Au cœur du quartier Saint-Cyprien, les nouveaux équipements culturels, l’Espace d’art contemporain des Abattoirs, le Théâtre Garonne, le Centre de Développement Chorégraphique, donnent un nouvel élan sans dénaturer une situation qui voit les habitants, en dehors des institutions, impulser des animations : depuis un an, les passants qui déambulent rue de la République, avenue Étienne-Billières ou dans les petites rues environnantes découvrent des peintures dans les vitrines des commerçants.

Une trentaine de magasins

Native du quartier et résidente de trente ans, Christine Dondelli, passionnée d’arts plastiques, est à l’origine de la création, il y a à peu près un an, de l’association Les Arts Saint Cyprien. Son but mettre en contact artistes et commerçants et décider les seconds à accueillir les oeuvres des premiers. C’est beau l’utopie quand ça marche !

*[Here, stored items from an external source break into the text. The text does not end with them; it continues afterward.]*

Definition set_node (hash : hashmap) (node : Z * Z) (kv : keyvalue) : option hashmap :=
  l ← hash.[node.1]; l ← l.[node.2 := kv]; hash.[node.1 := l].

Definition node_queue (kv : keyvalue) (q : option harbor_msg_queue) : keyvalue := KeyValue (kv_key kv) (kv_hash kv) (kv_value kv) q.
Definition node_value (kv : keyvalue) (v : Z) : keyvalue := KeyValue (kv_key kv) (kv_hash kv) v (kv_queue kv).

(** The node of a name, a new one if there is none. *)
Definition search_or_insert (hash : hashmap) (name : list Z) : option ((Z * Z) * hashmap) :=
  node ← hash_search hash name;
  match node with
  | Some node => Some (node, hash)
  | None => hash_insert hash name
  end.

Fixpoint release_nodes (l : list keyvalue) (w : world) : option world :=
  match l with
  | [] => Some w
  | node :: l => w ← release_queue (kv_queue node) w; release_nodes l w
  end.

Fixpoint hash_delete (hash : hashmap) (w : world) : option world :=
  match hash with
  | [] => Some w
  | l :: hash => w ← release_nodes l w; hash_delete hash w
  end.

(** ** The wire format *)
Definition to_bigendian (n : Z) : list Z := put_be32 n.

Definition header_to_message (header : remote_message_header) : list Z :=
  to_bigendian (hd_source header) ++ to_bigendian (hd_destination header) ++ to_bigendian (hd_session header).

Definition from_bigendian (l : list Z) : option Z :=
  match l with [a; b; c; d] => Some (be32 a b c d) | _ => None end.

Definition message_to_header (message : list Z) : option remote_message_header :=
  source ← from_bigendian (take 4 message);
  destination ← from_bigendian (take 4 (drop 4 message));
  session ← from_bigendian (drop 8 message);
  Some (Header source destination session).

Section harbor.
(** A byte of fresh memory. *)
Variable junk : Z.
(** Whether [uboss_send] can give a message to the service. *)
Variable alive : Z -> bool.

(** The sizes that leave room for the type ([MESSAGE_TYPE_MASK]). *)
Definition size_fits (sz : Z) : bool := Z.land sz (2 ^ 56 - 1) =? sz.

(** [uboss_send] of bytes that it copies; it fails with -1.  The copy is not of this heap. *)
Definition uboss_send (source destination type session : Z) (data : list Z) (w : world) : Z * world :=
  if negb (size_fits (zlen data)) then (-1, act (Log "The message to %x is too large" [destination]) w)
  else if destination =? 0 then (session, w)
  else if alive destination then (session, act (Send source destination type session data) w)
  else (-1, w).

(** [uboss_send] with [PTYPE_TAG_DONTCOPY]: the block goes to the destination or is freed;
    without a destination it stays where it is, and nobody has it. *)
Definition uboss_send_block (source destination type session p sz : Z) (w : world) : option (Z * world) :=
  data ← block p sz w;
  w ← (if size_fits (zlen data) && (destination =? 0) then Some w else uboss_free p w);
  Some (uboss_send source destination (Z.lor type PTYPE_TAG_DONTCOPY) session data w).

(** ** Slaves *)
Definition close_harbor (h : harbor) (id : Z) (w : world) : option (harbor * world) :=
  s ← (h_s h).[id];
  let s := with_status s STATUS_DOWN in
  let w := if negb (sv_fd s =? 0) then act (SocketClose (sv_fd s)) w else w in
  w ← release_queue (sv_queue s) w;
  h ← set_slave h id (with_queue s None);
  Some (h, w).

Definition report_harbor_down (h : harbor) (id : Z) (w : world) : world :=
  (uboss_send 0 (h_slave h) PTYPE_TEXT 0 (bytes_of "D " ++ fmt_d id) w).2.

Definition slave_zero : slave := Slave 0 None STATUS_WAIT 0 0 [0; 0; 0; 0] 0.

Definition harbor_create : harbor := Harbor 0 0 hash_new (replicate (Z.to_nat REMOTE_MAX) slave_zero).

Fixpoint release_slaves (n : nat) (i : Z) (h : harbor) (w : world) : option (harbor * world) :=
  match n with
  | O => Some (h, w)
  | S n =>
      s ← (h_s h).[i];
      '(h, w) ← (if negb (sv_fd s =? 0) && negb (bool_decide (sv_status s = STATUS_DOWN)) then close_harbor h i w else Some (h, w));
      release_slaves n (i + 1) h w
  end.

Definition harbor_release (h : harbor) (w : world) : option world :=
  '(h, w) ← release_slaves (Z.to_nat (REMOTE_MAX - 1)) 1 h w;
  hash_delete (h_map h) w.

(** ** Messages from and to other nodes *)
Definition forward_local_messsage (h : harbor) (msg sz : Z) (w : world) : option world :=
  l ← w_heap w !! msg;
  cookie ← slice l (sz - HEADER_COOKIE_LENGTH) HEADER_COOKIE_LENGTH;
  header ← message_to_header cookie;
  let type := Z.shiftr (hd_destination header) HANDLE_REMOTE_SHIFT in
  let destination := Z.lor (Z.land (hd_destination header) HANDLE_MASK) (u32 (Z.shiftl (h_id h) HANDLE_REMOTE_SHIFT)) in
  '(r, w) ← uboss_send_block (hd_source header) destination type (s32 (hd_session header)) msg (sz - HEADER_COOKIE_LENGTH) w;
  if r <? 0 then
    let w := if negb (type =? PTYPE_ERROR) then (uboss_send destination (hd_source header) PTYPE_ERROR (s32 (hd_session header)) [] w).2 else w in
    Some (act (Log "Unknown destination :%x from :%x type(%d)" [destination; hd_source header; type]) w)
  else Some w.

Definition send_remote (fd : Z) (buffer : list Z) (cookie : remote_message_header) (w : world) : world :=
  let sz_header := zlen buffer + 12 in
  if 2 ^ 32 - 1 <? sz_header then
    act (Log "remote message from :%08x to :%08x is too large." [hd_source cookie; hd_destination cookie]) w
  else act (SocketSend fd (to_bigendian sz_header ++ buffer ++ header_to_message cookie)) w.

Definition set_node_queue (h : harbor) (node : Z * Z) (q : option harbor_msg_queue) : option harbor :=
  kv ← get_node (h_map h) node; m ← set_node (h_map h) node (node_queue kv q); Some (set_map h m).

(** Send a message of a queue and free its buffer. *)
Definition send_queued (fd handle : Z) (m : harbor_msg) (w : world) : option world :=
  let header := Header (hd_source (hm_header m)) (Z.lor (hd_destination (hm_header m)) handle) (hd_session (hm_header m)) in
  buffer ← block (hm_buffer m) (hm_size m) w;
  uboss_free (hm_buffer m) (send_remote fd buffer header w).

Definition send_local (handle : Z) (m : harbor_msg) (w : world) : option world :=
  let type := Z.shiftr (hd_destination (hm_header m)) HANDLE_REMOTE_SHIFT in
  '(_, w) ← uboss_send_block (hd_source (hm_header m)) handle type (s32 (hd_session (hm_header m))) (hm_buffer m) (hm_size m) w;
  Some w.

D’emblée, il y a un an, six commerçants acceptent de participer. La pharmacie, le salon de coiffure, la couturière, la librairie, le magasin d’arts martiaux, jouent les esthètes. Ils sont une bonne trentaine aujourd’hui à exposer en permanence deux à quinze peintures, sculptures ou collages : « Nous n’exposons pas tout ou n’importe quoi. Il y a un comité de sélection. Le plus souvent, les commerçants nous laissent libres. Certains expriment des demandes précises. Soixante artistes sont membres de l’association. » Les expositions sont renouvelées tous les deux mois. Les artistes font eux-mêmes les accrochages et décrochages. Les lézards, les bénévoles de l’association, ne font que les intermédiaires. Si un client, venu pour une baguette de pain ou une paire de chaussures, désire acheter une oeuvre, le commerçant le met directement en relation avec l’auteur et, pas plus que l’association, il ne prend de commission.

Aujourd’hui, forte de plus de cent adhérents, l’association a organisé, en juin dernier, une exposition d’artistes à ciel ouvert place de l’Estrapade et place Bachelier, couplée avec des interventions de saltimbanques, de musiciens et un repas de rue. Elle veut également organiser des conférences. La première a lieu cette semaine à l’Hôtel-Dieu.

C. B

Dimanche 21 janvier, de 10 h à 17 h, salle des Pèlerins, exposition. A 17 h, débats : 1000 ans d’histoire des hôpitaux par le professeur Jacques Frexinos et Schéma d’Urbanisation de l’Hôpitai de La Grave, par messieurs Peron et Puyo, architectes. Entrée gratuite. 05 62 48 04 52.